Il existe une autre version de l’histoire consignée par l’abbé Charles Dubois dans « Vieilles choses d’Ardenne« .
Dans cette version, seul Sigomer, le seigneur païen et germanique de Bodange est cruel. Sa fille Berthrame est une jeune dame charmante. Elle se rend régulièrement à l’église de la Misbour pour y prier.
Là, elle rencontre Titus, le seigneur de Warnach, un jeune homme courageux et chrétien comme elle.
Sigomer ne supporte pas leur romance, s’en suit une déclaration de guerre, la perte de Titus, la destruction du château et la mort tragique des amants.

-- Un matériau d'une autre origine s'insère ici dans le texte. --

Lemma step_work s s' :
  stopped (queue s) = true -> step s s' -> stopped (queue s') = true /\ (work s' < work s)%nat.
Proof.
  intros Hs Hst. destruct Hst as [s r Hrun _|s Hrun|s i q r Hw Hg|s i r lb srv Hw Hg];
    [congruence..| |]; unfold work; simpl.
  - pose proof (sum_list_with_insert weight _ i Fetching (if r =? -1 then Exited else Handling r) Hw) as Hsum.
    apply getNextRequest_cases in Hg as [(Hq & _ & -> & ->)|(Hq & Hs')].
    + split; [done|]. simpl in *. lia.
    + rewrite Hs', Hq. split; [done|]. destruct (r =? -1); simpl in *; lia.
  - split; [done|]. pose proof (sum_list_with_insert weight _ i (Handling r) Fetching Hw) as Hsum. simpl in Hsum. lia.
Qed.

Lemma not_finished s : ¬ finished s -> exists i w, workers s !! i = Some w /\ w ≠ Exited.
Proof.
  intros Hn. unfold finished in Hn. induction (workers s) as [|w ws IH]; [destruct Hn; constructor|].
  destruct w as [|r|]; [by exists 0%nat, Fetching|by exists 0%nat, (Handling r)|].
  destruct IH as (i & w & Hi & Hw).
  { intros Hf. apply Hn. by constructor. }
  by exists (S i), w.
Qed.

Lemma stopped_progress srvs s :
  srvs ≠ [] -> sys_inv srvs s -> stopped (queue s) = true -> finished s \/ exists s', step s s'.
Proof.
  intros Hne [Hsrv Hidx _ _ _ _] Hs.
  destruct (decide (Forall (fun w => weight w = 0%nat) (workers s))) as [Hf|Hf].
  - left. eapply Forall_impl; [done|]. by intros [].
  - right. destruct (not_finished s) as (i & w & Hi & Hw).
    { intros Hfin. apply Hf. eapply Forall_impl; [done|]. by intros w ->. }
    destruct w as [|r|]; [|..|done].
    + destruct (getNextRequest (queue s)) as [[q r]|] eqn:Hg; [eexists; by eapply step_fetch|].
      unfold getNextRequest in Hg. rewrite Hs in Hg. by destruct (requestQueue (queue s)).
    + assert (Hlen : length srvs ≠ 0%nat) by (by destruct srvs).
      destruct (lookup_lt_is_Some_2 srvs (length (processed s) mod length srvs)%nat) as [sv Hsv].
      { by apply Nat.mod_upper_bound. }
      eexists. eapply (step_handle s i r); [done|]. unfold getNextServer.
      rewrite Hsrv, Hidx, Hsv. done.
Qed.

(** C33.  After [stop] the pool drains: from every reachable stopped state the workers, in whatever
    order they run, take a bounded number of steps, and when none can run all have left their loop
    and every added request was handled. *)
Theorem workers_terminate (srvs : list Server) (threads : nat) (s : system) :
  srvs ≠ [] -> (0 < threads)%nat -> reachable srvs threads s -> stopped (queue s) = true ->
  (forall n s', nsteps step n s s' -> (n <= work s)%nat) /\
  (forall s', rtc step s s' -> (forall s'', ¬ step s' s'') ->
     finished s' /\ (processed s').*1 ≡ₚ added s).
Proof.
  intros Hne Ht Hr Hs. split.
  - intros n s' Hn. clear Hr. induction Hn as [|n a b c Hab _ IH]; [lia|].
    destruct (step_work a b Hs Hab) as [Hs' Hlt]. specialize (IH Hs'). lia.
  - intros s' Hss Hstuck.
    assert (Hr' : reachable srvs threads s') by (unfold reachable in *; by transitivity s).
    assert (Hkeep : stopped (queue s') = true /\ added s' = added s).
    { clear Hr Hr' Hstuck. revert Hs. induction Hss as [|a b c Hab _ IH]; [done|]. intros Hs.
      destruct (step_work a b Hs Hab) as [Hb _]. destruct (IH Hb) as [Hc Hadd].
      split; [done|]. rewrite Hadd. destruct Hab; simpl in *; [congruence|done..]. }
    destruct Hkeep as [Hs' Hadd]. pose proof (rr_reachable_inv _ _ _ Hne Hr') as Hi.
    destruct (stopped_progress srvs s' Hne Hi Hs') as [Hf|[s'' Hst]]; [|by apply Hstuck in Hst].
    split; [done|]. rewrite <-Hadd.
    eapply finished_drained; [done| |done]. by rewrite (reachable_workers _ _ _ Hr').
Qed.

Lemma workers_terminate_witness :
  stopped (queue final_state) = true /\
  forall s', rtc step final_state s' -> (forall s'', ¬ step s' s'') ->
    finished s' /\ (processed s').*1 ≡ₚ [1; 2].
Proof.
  split; [reflexivity|]. apply (workers_terminate two_servers 1 final_state);
    [done|lia|exact final_state_reachable|reflexivity].
Defined.

(** ** The program *)

(** [main]: three servers, three threads, ten requests. *)
Definition main_servers : list Server :=
  [MkServer 1 "Server1"; MkServer 2 "Server2"; MkServer 3 "Server3"].
Definition main_requests : list Z := [1; 2; 3; 4; 5; 6; 7; 8; 9; 10].

(** A state of [main] after its thread has called [stop]: it has added the ten requests, and the
    three workers ran in any order. *)
Definition main_stopped (s : system) : Prop :=
  reachable main_servers 3 s /\ stopped (queue s) = true /\ added s = main_requests.

(** The lines the workers print. *)
Definition printed (s : system) : list string :=
  (fun p => processRequest p.1 p.2) <$> processed s.

(** Once the three threads can be joined, ten lines were printed: one for each request. *)
Lemma requests_printed s : main_stopped s -> finished s ->
  length (printed s) = 10%nat /\
  forall r, r ∈ main_requests -> exists srv, srv ∈ main_servers /\ processRequest r srv ∈ printed s.
Proof.
  intros (Hr & _ & Hadd) Hf.
  pose proof (rr_reachable_inv main_servers 3 s ltac:(done) Hr) as Hi.
  assert (Hp : (processed s).*1 ≡ₚ main_requests).
  { rewrite <-Hadd. eapply finished_drained; [done| |done]. rewrite (reachable_workers _ _ _ Hr). lia. }
  split.
  - unfold printed. rewrite length_fmap, <-(length_fmap fst), Hp. done.
  - intros r Hin. rewrite <-Hp in Hin. apply list_elem_of_fmap in Hin as ([r' srv] & -> & Hin).
    pose proof Hin as [k Hk]%list_elem_of_lookup. exists srv. split.
    + apply (inv_turns _ _ Hi) in Hk. by eapply list_elem_of_lookup_2.
    + unfold printed. apply (list_elem_of_fmap_2 (fun p => processRequest p.1 p.2) _ _ Hin).
Qed.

Si vous vous demandez où se situe ce vieux château, vous n’aurez pas trop loin à chercher car une rue porte son nom.
Si vous poursuivez le chemin qui remonte le village de Bodange, vous allez arriver à hauteur d’un petit promontoire qui surplombe la Sûre. Il est situé dans une propriété privée mais vous pourrez l’observer depuis le chemin.
Si c’est bien là que se trouve le vieux château (Am Alt Schlass), l’histoire nous invite à être prudents. Plutôt qu’une forteresse médiévale, il s’agissait sans doute plutôt d’une motte féodale, une fortification assez modeste.
Il est possible que cette motte ait été bâtie à l’emplacement d’une fortification plus ancienne: une tour de guet ou un castel romain
En effet, le long des frontières de l’empire (les limes) et des voies de communication, les Romains avaient érigé un solide système de défense afin de les protéger des incursions des Germains.
Voici comment l’abbé Césaire Sulbout, curé de Strainchamps le décrit suite aux fouilles qu’il y effectua en 1874: « Ce fortin constituait en une tour ronde d’un diamètre de 15 pieds, construite en maçonnerie cimentée de chaux et de gravier (…) défendue par deux fossés pointus (…) Un escalier coupé dans la roche donnait accès à l’enceinte, s’abouchant à un pont donné sur la Sûre ».
Il devait certainement ressembler à cette reconstitution situé au mont Taunus en Allemagne mais présentant une forme circulaire.
Ces ouvrages défensifs étaient disposés à distance régulière et communiquaient entre eux par des signaux de fumée en cas de menace ou d’attaque.
Il est somme toute assez logique que Bodange ait abrité un ouvrage de ce type vu sa position clé pour l’accès à la vallée de la Sûre.
Le village porte encore aujourd’hui les marques de la dernière guerre et des combats héroïques qui s’y déroulèrent.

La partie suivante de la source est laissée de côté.